Give back the entries exactly, ending with the "of [handleFileUpload] that" line.

[Collected data entries]
- - -

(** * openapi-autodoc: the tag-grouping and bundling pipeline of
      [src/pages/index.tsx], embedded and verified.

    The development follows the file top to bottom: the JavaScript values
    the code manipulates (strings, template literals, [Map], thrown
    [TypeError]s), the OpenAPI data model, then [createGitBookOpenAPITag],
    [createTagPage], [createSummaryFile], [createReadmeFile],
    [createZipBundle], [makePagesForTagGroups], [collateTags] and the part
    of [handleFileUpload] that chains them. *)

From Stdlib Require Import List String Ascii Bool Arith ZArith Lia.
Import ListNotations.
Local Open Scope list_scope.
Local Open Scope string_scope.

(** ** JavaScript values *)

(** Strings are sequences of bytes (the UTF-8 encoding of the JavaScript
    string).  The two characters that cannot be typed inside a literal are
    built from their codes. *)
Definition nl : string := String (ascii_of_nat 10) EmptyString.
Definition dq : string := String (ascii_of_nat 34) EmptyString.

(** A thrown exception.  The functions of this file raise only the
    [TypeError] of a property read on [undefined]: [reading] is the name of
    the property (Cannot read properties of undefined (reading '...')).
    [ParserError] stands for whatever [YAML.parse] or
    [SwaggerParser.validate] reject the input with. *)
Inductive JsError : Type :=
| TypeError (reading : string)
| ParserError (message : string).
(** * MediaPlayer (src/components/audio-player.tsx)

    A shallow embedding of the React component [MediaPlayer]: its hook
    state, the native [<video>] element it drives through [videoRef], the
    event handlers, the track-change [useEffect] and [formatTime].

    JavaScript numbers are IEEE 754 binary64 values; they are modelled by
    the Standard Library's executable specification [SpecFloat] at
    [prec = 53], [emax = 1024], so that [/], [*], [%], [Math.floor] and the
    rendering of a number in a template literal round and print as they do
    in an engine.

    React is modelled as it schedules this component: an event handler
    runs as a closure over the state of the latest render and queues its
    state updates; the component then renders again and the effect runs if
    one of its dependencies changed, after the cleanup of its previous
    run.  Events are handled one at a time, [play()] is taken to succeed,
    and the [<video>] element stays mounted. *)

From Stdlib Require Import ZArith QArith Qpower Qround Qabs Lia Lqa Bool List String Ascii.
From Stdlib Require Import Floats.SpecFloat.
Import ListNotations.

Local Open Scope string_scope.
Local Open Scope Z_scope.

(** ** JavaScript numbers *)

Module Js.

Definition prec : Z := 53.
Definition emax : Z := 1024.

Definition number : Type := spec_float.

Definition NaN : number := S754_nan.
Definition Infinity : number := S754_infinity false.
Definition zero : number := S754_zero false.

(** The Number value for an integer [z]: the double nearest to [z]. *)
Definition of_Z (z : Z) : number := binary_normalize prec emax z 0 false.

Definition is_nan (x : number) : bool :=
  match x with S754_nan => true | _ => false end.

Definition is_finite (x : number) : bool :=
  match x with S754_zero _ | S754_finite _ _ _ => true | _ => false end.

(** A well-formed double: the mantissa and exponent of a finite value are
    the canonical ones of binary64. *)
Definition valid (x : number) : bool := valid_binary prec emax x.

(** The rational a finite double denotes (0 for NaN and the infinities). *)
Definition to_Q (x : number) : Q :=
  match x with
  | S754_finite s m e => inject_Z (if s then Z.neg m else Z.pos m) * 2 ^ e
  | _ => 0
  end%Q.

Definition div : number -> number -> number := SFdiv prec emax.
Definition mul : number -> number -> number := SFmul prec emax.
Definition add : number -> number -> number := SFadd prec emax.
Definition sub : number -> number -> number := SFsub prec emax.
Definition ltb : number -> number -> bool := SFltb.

- - -

**EXERCISE RESULT**
(** * openapi-autodoc: the tag-grouping and bundling pipeline of
      [src/pages/index.tsx], embedded and verified.

    The development follows the file top to bottom: the JavaScript values
    the code manipulates (strings, template literals, [Map], thrown
    [TypeError]s), the OpenAPI data model, then [createGitBookOpenAPITag],
    [createTagPage], [createSummaryFile], [createReadmeFile],
    [createZipBundle], [makePagesForTagGroups], [collateTags] and the part
    of [handleFileUpload] that chains them. *)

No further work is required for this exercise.